In 2013, Propst returned to Hoover as coach of the Colquitt High School Packers to face off against the Bucs. Hoover won the game, 24–10. Prior to the game, Propst was featured on ESPN's E:60 series, where he revealed his extramarital affairs cost him a job with Nick Saban's coaching staff at Alabama, and he recently survived throat cancer. Propst remains in Georgia with Stefnie (the woman he had an affair with) and their children. Both Rush and Stefnie called their relationship "love at first sight."

==Season 3==
As Hoover High School continued to struggle with controversy over allegations of wrongdoings in its athletic program and in Propst's personal life, Humidity Entertainment declined to exercise its option for a third season. Instead, it announced that a similar program called Varsity Inc. would be filmed at West Monroe High School in West Monroe, Louisiana. The program was to be aired on ESPN2 and would focus more on the football program and less on the private lives of its players and coaches.

==Music==
- The opening song was "The War" by Angels & Airwaves.
- The closing song for Season 1 was "Everything I've Ever Wanted" by Day at the Fair.
- The closing song for Season 2 was "Say Anything (Else)" by Cartel.
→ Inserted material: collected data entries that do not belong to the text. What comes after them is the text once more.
(* ===== verification/VsphereProgress.v ===== *)
(** * A deleted VsphereAgent is cleaned up

    The counterpart of the safety theorems on deletions in VsphereAgent.v and Govc.v: in a
    vCenter and a cluster that answer, one reconciliation of a deleted VsphereAgent deletes
    everything that belongs to its VM and nothing else.  The estate is a state that the
    calls change: the VsphereAgent, its VM and the Agents of the namespace.  A patch is
    stored with a new resource version, and a deletion is carried out only if its
    preconditions name the version that is stored. *)
From S2P Require Import Prelude Api Identity Planner OwnedVMs VsphereObjects Sha256 Metrics Effects K8s Telemetry Objects.
From S2P Require Import VmCleanup VMProvider IsoCache InfraEnv VsphereAgent Govc.

(** ** The estate *)
Record estate := mkEstate {
  es_agent : VsphereAgent;
  es_vm : option govcVirtualMachine;
  es_hosts : list Unstructured }.

#[export] Instance eta_estate : Eta estate := λ w, mkEstate (es_agent w) (es_vm w) (es_hosts w).

(** What does not change: the pool and its Secret, the other VsphereAgents, how govc
    prints a VM, the inventory path of the VM, and the time. *)
Record surroundings := mkSurroundings {
  su_Pool : VsphereAgentPool;
  su_Secret : Secret;
  su_Others : list VsphereAgent;
  su_Print : govcVirtualMachine → string;
  su_Path : string;
  su_Now : Time }.

Definition gone {A} : result A := Err (mkError ClassNotFound "not found").
Definition conflict {A} : result A := Err (mkError ClassConflict "conflict").
Definition noSuchVM {A} : result A := Err (mkError ClassOther "exit status 1: govc: no such VM").
Definition noAnswer {A} : result A := Err (mkError ClassOther "unavailable").

Definition stored (host : Unstructured) : Unstructured :=
  host <| un_Meta := (un_Meta host) <| om_ResourceVersion := om_ResourceVersion (un_Meta host) +:+ "'" |> |>.

Definition replaceHost (host : Unstructured) (hosts : list Unstructured) : list Unstructured :=
  map (λ h, if GetName h == GetName host then host else h) hosts.
Definition removeHost (name : string) (hosts : list Unstructured) : list Unstructured :=
  List.filter (λ h, GetName h != name) hosts.

(** The stored Agent is the one a deletion names. *)
Definition matchesPreconditions (o : Unstructured) (pre : option Preconditions) (h : Unstructured) : bool :=
  (GetName h == GetName o) &&
  match pre with
  | Some p => (pc_UID p == om_UID (un_Meta h)) && (pc_ResourceVersion p == om_ResourceVersion (un_Meta h))
  | None => true
  end.

Section estate.
Context (su : surroundings).

(** A selector of a command means the VM. *)
Definition means (selector value : string) (d : govcVirtualMachine) : bool :=
  ((selector == "-vm.ipath") && (value == su_Path su)) ||
  ((selector == "-vm.uuid") && (value == normalizeVMwareSerialUUID (gv_UUID d))).

Definition vcenter (args : list string) (w : estate) : estate * result string :=
  match es_vm w with
  | None => (w, noSuchVM)
  | Some d =>
      match args with
      | ["vm.info"; "-json"; "-dc"; _; selector; value] =>
          (w, if means selector value d then Ok (su_Print su d) else noSuchVM)
      | ["vm.destroy"; "-dc"; _; selector; value] =>
          if means selector value d then (w <| es_vm := None |>, Ok "") else (w, noSuchVM)
      | _ => (w, noAnswer)
      end
  end.

Definition estateGet (w : estate) (k : kind) (ns name : string) : result (obj k) :=
  match k return result (obj k) with
  | KVsphereAgent => if (vaNamespace (es_agent w) == ns) && (vaName (es_agent w) == name) then Ok (es_agent w) else gone
  | KVsphereAgentPool => Ok (su_Pool su)
  | KSecret => Ok (su_Secret su)
  | _ => gone
  end.

Definition estateAnswer (X : Type) (e : callE X) (w : estate) : estate * X :=
  match e in callE X return estate * X with
  | Get _ k ns name => (w, estateGet w k ns name)
  | ListObjs _ k _ =>
      (w, match k return result (list (obj k)) with
          | KVsphereAgent => Ok (es_agent w :: su_Others su)
          | KAgent => Ok (es_hosts w)
          | _ => Ok []
          end)
  | Create _ o => (w, Ok o)
  | Update _ o => (w, Ok o)
  | StatusUpdate _ o => (w, Ok o)
  | Patch k _ after _ =>
      match k return obj k → estate * result (obj k) with
      | KAgent => λ o, (w <| es_hosts := replaceHost (stored o) (es_hosts w) |>, Ok (stored o))
      | KVsphereAgent => λ o, (w <| es_agent := o |>, Ok o)
      | _ => λ o, (w, Ok o)
      end after
  | Delete k o pre =>
      match k return obj k → estate * result unit with
      | KAgent => λ o, if existsb (matchesPreconditions o pre) (es_hosts w)
                       then (w <| es_hosts := removeHost (GetName o) (es_hosts w) |>, Ok tt) else (w, conflict)
      | _ => λ _, (w, noAnswer)
      end o
  | Now => (w, su_Now su)
  | Clock => (w, λ _ _, su_Now su)
  | Govc args => vcenter args w
  | GovcStart _ => (w, tt)
  | Select => (w, CommandDone (Ok tt))
  | MkdirTemp => (w, noAnswer)
  | HttpGet _ _ => (w, noAnswer)
  | ReadFile _ => (w, noAnswer)
  | WriteFile _ _ => (w, noAnswer)
  | CreateTemp _ => (w, noAnswer)
  | CloseFile _ => (w, noAnswer)
  | RemoveFile _ => (w, tt)
  | Metric _ => (w, tt)
  | Eventf _ _ _ _ _ _ => (w, tt)
  | OpenStack e =>
      (w, match e in osClientE X return X with
          | OSFactory _ _ => noAnswer
          | OSFind _ _ _ _ | OSGet _ _ _ _ | OSCreate _ _ _ _ _ => noAnswer
          | OSSetBootable _ _ _ | OSUploadImage _ _ _ _ | OSDelete _ _ _ _ => noAnswer
          end)
  end.
End estate.

(** ** What is to be deleted *)
Section doomed.
Context `{KubeLib} `{NetURL} `{GovcJSON} `{HTTPDate}.
Context (su : surroundings).

Definition thePool : VsphereAgentPool := applySpecDefaults (su_Pool su).

(** The VM of the VsphereAgent: the recorded one, or the one it may have created without recording it. *)
Definition vmOf (agent : VsphereAgent) : OwnedVMStatus :=
  let vm := vst_VM (va_Status agent) in
  if vm_Name vm == "" then (newOwnedVMStatus (su_Now su) (vsphereAgentVMName agent)) <| vm_OwnerUID := om_UID (va_Meta agent) |>
  else vm.

(** The credentials are complete and the pool cleans up. *)
Record answering : Prop := {
  an_credentials : isNil (NewGovcVMProvider thePool (su_Secret su)) = true;
  an_policy : cleanupEnabled thePool = true }.

(** A deleted VsphereAgent whose VM, if there is one, is printed so that it can be read, carries its
    mark and the recorded UUID and is nobody else's, and whose Agents are unbound. *)
Record doomed (w : estate) : Prop := {
  do_deleting : isDeleting (va_Meta (es_agent w)) = true;
  do_ejection : vst_ISOEjection (va_Status (es_agent w)) = None;
  do_name : TrimSpace (vm_Name (vmOf (es_agent w))) ≠ "";
  do_path : su_Path su = vmInventoryPath thePool (vm_Name (vmOf (es_agent w)));
  do_alone : vmManagedByAnother (es_agent w) (vmOf (es_agent w)) (su_Others su) = false;
  do_vm : ∀ d, es_vm w = Some d → UnmarshalVMInfo (su_Print su d) = Ok [d] ∧
    (vm_OwnerUID (vmOf (es_agent w)) ≠ "" →
       gv_Annotation d = vmOwnerAnnotationPrefix +:+ vm_OwnerUID (vmOf (es_agent w))) ∧
    (vm_BIOSUUID (vmOf (es_agent w)) = "" ∨ vm_BIOSUUID (vmOf (es_agent w)) = normalizeVMwareSerialUUID (gv_UUID d));
  do_hosts : List.NoDup (map GetName (es_hosts w));
  do_unbound : ∀ host, In host (es_hosts w) → agentOnVM (vmOf (es_agent w)) host = true →
    agentDeletionBlocker host = "" ∧ ∃ o, SetNestedField (un_Object host) (ABool false) ["spec"; "approved"] = Ok o }.
End doomed.

(** ** Proofs *)
Section progress.
Context `{KubeLib} `{!KubeLaws} `{NetURL} `{GovcJSON} `{HTTPDate}.
Context (apiReader : reader) (su : surroundings) (Hsu : answering su).

Abbreviation run := (runState (estateAnswer su)).
Abbreviation pool := (thePool su).

(** *** The VM *)
Lemma noSuchVM_recognised args e : noSuchVM (A := string) = Err e → isGovcVMNotFound (govcError args e) = true.
Proof.
  intros [= <-]. unfold isGovcVMNotFound, errMessage, govcError. cbn [err_Error]. rewrite !ToLower_app.
  apply orb_true_iff. left. do 3 apply Contains_app_l. reflexivity.
Qed.
Definition createPort (name owner : string) (a : OpenStackAgent) : cloudProgram (result Resource) :=
  let cfg := os_OpenStack (oas_Configuration (oa_Spec a)) in
  let? network := networkID cfg in
  let? _ := checkSubnet cfg network in
  let fixed := if (op_SubnetID cfg != "") || (oas_FixedIPAddress (oa_Spec a) != "")
               then [(op_SubnetID cfg, oas_FixedIPAddress (oa_Spec a))] else [] in
  let! r := call (PortsCreate (mkPortCreateOpts name network (OwnerKey +:+ ":" +:+ owner) (op_SecurityGroupIDs cfg) fixed
                                 (default true (op_PortSecurityEnabled cfg)) (op_PortTags cfg))) in
  match r with inr err => Return (sdkFailed err) | inl p => Return (Ok (portResource p)) end.

(** int64 arithmetic. *)
Definition wrap64 (z : Z) : Z := (z + 9223372036854775808) mod 18446744073709551616 - 9223372036854775808.
Definition gibibyte : Z := 1073741824.

(** The size of a discovery volume in GiB: at least the minimum, rounded up. *)
Definition discoveryVolumeSize (minGiB isoSizeBytes : Z) : Z :=
  Z.max minGiB (Z.quot (wrap64 (wrap64 (isoSizeBytes + gibibyte) - 1)) gibibyte).

Definition volumeOpts (kind : Kind) (name owner : string) (a : OpenStackAgent) : volumeCreateOpts :=
  let t := os_Template (oas_Configuration (oa_Spec a)) in
  let metadata := <[OwnerKey := owner]> (ot_VolumeMetadata t) in
  if kind == DiscoveryVolume then
    mkVolumeCreateOpts name (discoveryVolumeSize (ot_DiscoveryVolumeMinGiB t) (st_ISOSizeBytes (oa_Status a)))
      (ot_DiscoveryVolumeType t) (ot_VolumeAvailabilityZone t) metadata (st_ImageID (oa_Status a))
  else mkVolumeCreateOpts name (ot_DiskGiB t) (ot_VolumeType t) (ot_VolumeAvailabilityZone t) metadata "".

Definition createServer (name owner : string) (a : OpenStackAgent) : cloudProgram (result Resource) :=
  let cfg := os_OpenStack (oas_Configuration (oa_Spec a)) in
  let? flavor := flavorID cfg in
  let! r := call (ServersCreate (mkServerCreateOpts name flavor [st_PortID (oa_Status a)] (op_AvailabilityZone cfg)
                                   {[OwnerKey := owner]} (BlockDevices a))) in
  match r with inr err => Return (sdkFailed err) | inl s => Return (Ok (serverResource s)) end.

Definition createImage (name owner : string) (a : OpenStackAgent) : cloudProgram (result Resource) :=
  let! r := call (ImagesCreate (mkImageCreateOpts (st_ImageID (oa_Status a)) name "iso" "bare" "private"
                    (<[OwnerKey := owner]> {["agent_forge_sha256" := st_ISOSHA256 (oa_Status a)]}))) in
  match r with inr err => Return (sdkFailed err) | inl i => Return (Ok (imageResource i)) end.

Definition cloudCreate (kind : Kind) (name owner : string) (a : OpenStackAgent) : cloudProgram (result Resource) :=
  let! r := (if kind == Port then createPort name owner a
             else if isVolume kind then
               let! r := call (VolumesCreate (volumeOpts kind name owner a)) in
               match r with inr err => Return (sdkFailed err) | inl v => Return (Ok (volumeResource v)) end
             else if kind == Server then createServer name owner a
             else if kind == Image then createImage name owner a
             else Return invalidKind) in
  Return (failResource kind "create" r).

(** ** Changes by identifier *)
Definition sdkDone (r : sdk unit) : result unit := match r with inl _ => Ok tt | inr err => sdkFailed err end.

Definition cloudSetBootable (c : cloud) (id owner : string) : cloudProgram (result unit) :=
  let! r := (let? _ := cloudGet c OSVolume id owner in
             let! r := call (VolumesSetBootable id true) in Return (sdkDone r)) in
  Return (failAt serviceCinder "set-bootable" r).

Definition cloudUploadImage (c : cloud) (id owner content : string) : cloudProgram (result unit) :=
  let! r := (let? _ := cloudGet c Image id owner in
             let! r := call (ImagesUpload id content) in Return (sdkDone r)) in
  Return (failAt serviceGlance "upload-image" r).

Abbreviation clientCache := (gmap string cloud).

Section client.
Context `{OpenStackSDK}.

Definition deleteCall (kind : Kind) (id : string) : cloudProgram (sdk unit) :=
  if kind == Port then call (PortsDelete id)
  else if isVolume kind then call (VolumesDelete id)
  else if kind == Server then call (ServersDelete id)
  else if kind == Image then call (ImagesDelete id)
  else Return (inl tt).

Definition resourceBusy (kind : Kind) (r : Resource) : bool :=
  rs_Attached r || (isVolume kind && (rs_State r != "available") && (rs_State r != "error")).

Definition cloudDelete (c : cloud) (kind : Kind) (id owner : string) : cloudProgram (result unit) :=
  let! r := (let! got := cloudGet c kind id owner in
             match got with
             | Err e => if osErrorIs e ErrNotFound then Return (Ok tt) else Return (Err e)
             | Ok r =>
                 if resourceBusy kind r then Return (Err (osErr (newError "ResourceStillAttachedOrBusy" true true)))
                 else
                   let! answer := deleteCall kind id in
                   match answer with
                   | inr err => if ResponseCodeIs err 404 then Return (Ok tt) else Return (sdkFailed err)
                   | inl _ => Return (Ok tt)
                   end
             end) in
  Return (failResource kind "delete" r).
(** ** Authentication *)
Definition credentialKeys : list string := ["application-credential-id"; "application-credential-secret"; "project-id"].
Definition secretValue (secret : Secret) (key : string) : string := mapGet (sec_Data secret) key.

Definition validAuthURL (parsed : authURL) : bool :=
  ((au_Scheme parsed == schemeHTTPS) || (au_Scheme parsed == schemeHTTP)) && (au_Host parsed != "") &&
  negb (au_HasUser parsed) && (au_RawQuery parsed == "") && (au_Fragment parsed == "").
(* ===== verification/OpenStackImages.v ===== *)
(** * Discovery images in OpenStack

    internal/controller/openstack_iso_cache.go: the workers of a project share
    uploaded discovery images.  A ConfigMap records the references to an image;
    the last release turns it into a tombstone (phase Deleting) before the image is
    deleted, so that no worker can acquire an image that is being collected
    (verified in OpenStackImageRefs.v).

    The functions mutate the worker they are given, also when they fail: they
    return it together with their result.  uuid.NewSHA1 is a parameter ([UUID]). *)
From S2P Require Import Prelude OpenStackErrors Api Identity Planner OwnedVMs VsphereObjects Sha256 Effects K8s Objects.
From S2P Require Import VMProvider IsoCache InfraEnv Govc.

(** uuid.NewSHA1(uuid.NameSpaceOID, data).String(). *)
Class UUID := NewSHA1 : string → string.

Section images.
Context `{KubeLib} `{NetURL} `{HTTPDate} `{UUID}.
Context (apiReader : reader).

(** ** Constants and names *)
Definition imageCacheOwnedValue : string := "true".
Definition openStackPhaseRefreshingImage : string := "RefreshingDiscoveryImage".
Definition openStackPhaseDeleting : string := "Deleting".
Definition imageCacheLabel : string := "agent-forge.containeroo.ch/openstack-image-cache".
Definition imageCachePhase : string := "agent-forge.containeroo.ch/cache-phase".

Definition imageCacheKey (scope infraEnvUID sha : string) : string :=
  "os-image-" +:+ takeString 48 (sha256Hex (scope +:+ "/" +:+ infraEnvUID +:+ "/" +:+ sha)).

Definition imageIDForCache (cache : ConfigMap) : string := NewSHA1 (om_UID (cm_Meta cache)).

Definition cacheLabel (cache : ConfigMap) : string := mapGet (om_Labels (cm_Meta cache)) imageCacheLabel.
Definition cachePhase (cache : ConfigMap) : string := mapGet (om_Annotations (cm_Meta cache)) imageCachePhase.

(** ** The worker *)
Definition oaNamespace (a : OpenStackAgent) : string := om_Namespace (oa_Meta a).
Definition oaName (a : OpenStackAgent) : string := om_Name (oa_Meta a).
Definition oaUID (a : OpenStackAgent) : string := om_UID (oa_Meta a).
Definition oaConfiguration (a : OpenStackAgent) : OpenStackAgentPoolSpec := oas_Configuration (oa_Spec a).
Definition updStatus (a : OpenStackAgent) (s : OpenStackAgentStatus) : OpenStackAgent := a <| oa_Status := s |>.
Definition setPhase (a : OpenStackAgent) (phase : string) : OpenStackAgent :=
  updStatus a ((oa_Status a) <| st_Phase := phase |>).

(** Status().Update decodes the stored object into the one it is given. *)
Definition status (a : OpenStackAgent) : program (OpenStackAgent * result unit) :=
  let a := updStatus a ((oa_Status a) <| st_ObservedGeneration := om_Generation (oa_Meta a) |>) in
  let! current := call (Get apiReader KOpenStackAgent (oaNamespace a) (oaName a)) in
  match current with
  | Err e => Return (a, Err e)
  | Ok current =>
      if oa_Status current == oa_Status a then Return (a, Ok tt)
      else
        let! r := call (StatusUpdate KOpenStackAgent a) in
        match r with
        | Ok stored => Return (stored, Ok tt)
        | Err e => Return (a, Err e)
        end
  end.

(** ** Download *)
Definition downloadDiscovery (a : OpenStackAgent) : program (result (string * isoDownloadResult)) :=
  let! (available, url, _) :=
    discoveryISOAvailable apiReader (oaNamespace a) (lor_Name (os_InfraEnvRef (oaConfiguration a))) in
  if negb available then Return (Err (osErr (newError "InfraEnvUnavailable" true true)))
  else
    let! file := call (CreateTemp "agent-forge-openstack-*.iso") in
    match file with
    | Err _ => Return (Err (osErr (newError "ISOTemporaryStorageFailed" true false)))
    | Ok path =>
        let! closed := call (CloseFile path) in
        match closed with
        | Err e => let! _ := call (RemoveFile path) in Return (Err e)
        | Ok _ =>
            let! result := downloadISO url path "" in
            match result with
            | Err _ =>
                let! _ := call (RemoveFile path) in
                Return (Err (osErr (newError "ISODownloadFailed" true false)))
            | Ok result =>
                if dl_SizeBytes result == 0 then
                  let! _ := call (RemoveFile path) in
                  Return (Err (osErr (newError "EmptyDiscoveryImage" false true)))
                else Return (Ok (path, result))
            end
        end
    end.

(** ** References *)
Definition newCache (a : OpenStackAgent) : ConfigMap :=
  mkConfigMap (mkObjectMeta (st_ImageCacheName (oa_Status a)) (oaNamespace a) "" "" 0 None
                 {[imageCacheLabel := imageCacheOwnedValue]} {[imageCachePhase := "Active"]} [] [])
    {[oaUID a := "reference"]}.

Definition acquireCache (a : OpenStackAgent) : program (result ConfigMap) :=
  let! got := call (Get apiReader KConfigMap (oaNamespace a) (st_ImageCacheName (oa_Status a))) in
  match got with
  | Err e => if IsNotFound e then call (Create KConfigMap (newCache a)) else Return (Err e)
  | Ok cache =>
      if cacheLabel cache != imageCacheOwnedValue then Return (Err (osErr ErrOwnership))
      else if (cachePhase cache != "Active") || isDeleting (cm_Meta cache) then
        Return (Err (osErr (newError "ImageCacheDeleting" true false)))
      else if mapGet (cm_Data cache) (oaUID a) == "" then
        call (Update KConfigMap (cache <| cm_Data := <[oaUID a := "reference"]> (cm_Data cache) |>))
      else Return (Ok cache)
  end.

(** The tombstone is written with the last reference; it assigns to the
    annotations, which hold the phase of every cache that was acquired. *)
Definition releaseReference (a : OpenStackAgent) (cache : ConfigMap) : program (result bool) :=
  let data := delete (oaUID a) (cm_Data cache) in
  let cache := cache <| cm_Data := data |> in
  let cache := if decide (data = ∅)
               then cache <| cm_Meta := (cm_Meta cache)
                      <| om_Annotations := <[imageCachePhase := openStackPhaseDeleting]> (om_Annotations (cm_Meta cache)) |> |>
               else cache in
  let? stored := call (Update KConfigMap cache) in
  Return (Ok (negb (bool_decide (cm_Data stored = ∅)))).

Definition collectImage (p : osClient) (cache : ConfigMap) : program (result bool) :=
  let id := imageIDForCache cache in
  let! image := call (OpenStack (OSGet p Image id (om_UID (cm_Meta cache)))) in
  match image with
  | Ok _ => let? _ := call (OpenStack (OSDelete p Image id (om_UID (cm_Meta cache)))) in Return (Ok false)
  | Err e =>
      if negb (osErrorIs e ErrNotFound) then Return (Err e)
      else
        let! r := call (Delete KConfigMap cache
                          (Some (mkPreconditions (om_UID (cm_Meta cache)) (om_ResourceVersion (cm_Meta cache))))) in
        match r with
        | Err e => if negb (IsNotFound e) then Return (Err e) else Return (Ok true)
        | Ok _ => Return (Ok true)
        end
  end.

(** Whether the pinned image is gone, asked with an owner that no image has. *)
Definition pinnedImageGone (p : osClient) (a : OpenStackAgent) (present : result bool) : program (result bool) :=
  let! image := call (OpenStack (OSGet p Image (st_ImageID (oa_Status a)) "missing-cache-owner")) in
  match image with
  | Err e => if osErrorIs e ErrNotFound then Return (Ok true) else Return (Err e)
  | Ok _ => Return present
  end.

Definition releaseDiscoveryImage (p : osClient) (a : OpenStackAgent) : program (result bool) :=
  if st_ImageCacheName (oa_Status a) == "" then Return (Ok true)
  else
    let! got := call (Get apiReader KConfigMap (oaNamespace a) (st_ImageCacheName (oa_Status a))) in
    match got with
    | Err e =>
        if IsNotFound e && (st_ImageID (oa_Status a) == "") then Return (Ok true)
        else if IsNotFound e then pinnedImageGone p a (Ok false)
        else Return (Err e)
    | Ok cache =>
        if cacheLabel cache != imageCacheOwnedValue then Return (Err (osErr ErrOwnership))
        else if (st_ImageID (oa_Status a) != "") && (st_ImageID (oa_Status a) != imageIDForCache cache) then
          pinnedImageGone p a (Err (osErr ErrOwnership))
        else if cachePhase cache != openStackPhaseDeleting then releaseReference a cache
        else collectImage p cache
    end.

(** ** Preparation of the image of a worker *)
Definition canRefreshDiscoveryImage (a : OpenStackAgent) : bool :=
  let s := oa_Status a in
  (st_ServerID s == "") && (st_DiscoveryVolumeID s == "") && (st_PendingCreate s == "") &&
  bool_decide (st_AgentRef s = None) && bool_decide (st_InstanceCreatedAt s = None).

Definition refreshBlocked : error := osErr (newError "DiscoveryImageRefreshBlocked" false true).

Definition refreshDiscoveryImage (p : osClient) (a : OpenStackAgent) : program (OpenStackAgent * result unit) :=
  if negb (canRefreshDiscoveryImage a) then Return (a, Err refreshBlocked)
  else
    let! done := releaseDiscoveryImage p a in
    match done with
    | Err e => Return (a, Err e)
    | Ok false => Return (a, Ok tt)
    | Ok true =>
        Return (updStatus a ((oa_Status a) <| st_ImageCacheName := "" |> <| st_ImageID := "" |> <| st_ISOSHA256 := "" |>
                               <| st_ISOSizeBytes := 0 |> <| st_InfraEnvUID := "" |>
                               <| st_Phase := "PreparingDiscoveryImage" |>), Ok tt)
    end.

Definition uploadFile (p : osClient) (a : OpenStackAgent) (path owner : string) : program (OpenStackAgent * result unit) :=
  let! file := call (ReadFile path) in
  match file with
  | Err e => Return (a, Err e)
  | Ok content =>
      let! r := call (OpenStack (OSUploadImage p (st_ImageID (oa_Status a)) owner content)) in Return (a, r)
  end.

Definition uploadDiscoverySnapshot (p : osClient) (a : OpenStackAgent) (path owner : string)
    : program (OpenStackAgent * result unit) :=
  if path == "" then
    let! got := downloadDiscovery a in
    match got with
    | Err e => Return (a, Err e)
    | Ok (downloaded, result) =>
        let! r := if dl_SHA256 result != st_ISOSHA256 (oa_Status a) then
                    if negb (canRefreshDiscoveryImage a) then Return (a, Err refreshBlocked)
                    else status (setPhase a openStackPhaseRefreshingImage)
                  else uploadFile p a downloaded owner in
        let! _ := call (RemoveFile downloaded) in
        Return r
    end
  else uploadFile p a path owner.

(** The switch over the state of the image. *)
Definition imageReady (p : osClient) (a : OpenStackAgent) (path owner : string) (image : Resource)
    : program (OpenStackAgent * result bool) :=
  if rs_State image == "active" then
    if rs_SizeBytes image != st_ISOSizeBytes (oa_Status a)
    then Return (a, Err (osErr (newError "ImageSizeMismatch" false true)))
    else Return (a, Ok true)
  else if (rs_State image == "saving") || (rs_State image == "importing") then Return (a, Ok false)
  else if rs_State image == "queued" then
    let* (a, _) := uploadDiscoverySnapshot p a path owner in Return (a, Ok false)
  else Return (a, Err (osErr (newError "DiscoveryImageFailed" false true))).

Definition ensureDiscoveryImage (p : osClient) (a : OpenStackAgent) (path : string)
    : program (OpenStackAgent * result bool) :=
  let! acquired := acquireCache a in
  match acquired with
  | Err e => Return (a, Err e)
  | Ok cache =>
      let id := imageIDForCache cache in
      let* (a, _) := if st_ImageID (oa_Status a) == ""
                     then status (updStatus a ((oa_Status a) <| st_ImageID := id |>))
                     else Return (a, Ok tt) in
      if st_ImageID (oa_Status a) != id
      then Return (a, Err (osErr (newError "ImageCacheIdentityChanged" false true)))
      else
        let owner := om_UID (cm_Meta cache) in
        let! image := call (OpenStack (OSGet p Image id owner)) in
        let! image := match image with
                      | Err e => if osErrorIs e ErrNotFound
                                 then call (OpenStack (OSCreate p Image (st_ImageCacheName (oa_Status a)) owner a))
                                 else Return (Err e)
                      | Ok image => Return (Ok image)
                      end in
        match image with
        | Err e => Return (a, Err e)
        | Ok image => imageReady p a path owner image
        end
  end.

Definition prepareDiscoveryImage (p : osClient) (a : OpenStackAgent) : program (OpenStackAgent * result bool) :=
  if st_ImageCacheName (oa_Status a) == "" then
    let! infra := call (Get apiReader KInfraEnv (oaNamespace a) (lor_Name (os_InfraEnvRef (oaConfiguration a)))) in
    match infra with
    | Err e => Return (a, Err e)
    | Ok infra =>
        let! got := downloadDiscovery a in
        match got with
        | Err e => Return (a, Err e)
        | Ok (path, result) =>
            let uid := om_UID (un_Meta infra) in
            let a := updStatus a ((oa_Status a) <| st_InfraEnvUID := uid |> <| st_ISOSHA256 := dl_SHA256 result |>
                                    <| st_ISOSizeBytes := dl_SizeBytes result |>
                                    <| st_ImageCacheName := imageCacheKey (oc_Scope p) uid (dl_SHA256 result) |>) in
            let! r := (let* (a, _) := status a in ensureDiscoveryImage p a path) in
            let! _ := call (RemoveFile path) in
            Return r
        end
    end
  else ensureDiscoveryImage p a "".

End images.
==Two-A-Days Basketball Edition==
In 2007, the producers of Two-A-Days decided to create a basketball spin-off version of the original series. They chose Ballard High School in Louisville, Kentucky as the most desirable location because of the school's strong basketball tradition as well as the state of Kentucky's love of basketball. The crew started filming at the school for a short time until the Jefferson County Public School board rejected MTV's contract on the grounds that it would be a distraction to the school. Elizabethtown High School in Elizabethtown also allowed film crews to document the lives of another basketball season, but this was discontinued due to similar issues that JCPS had.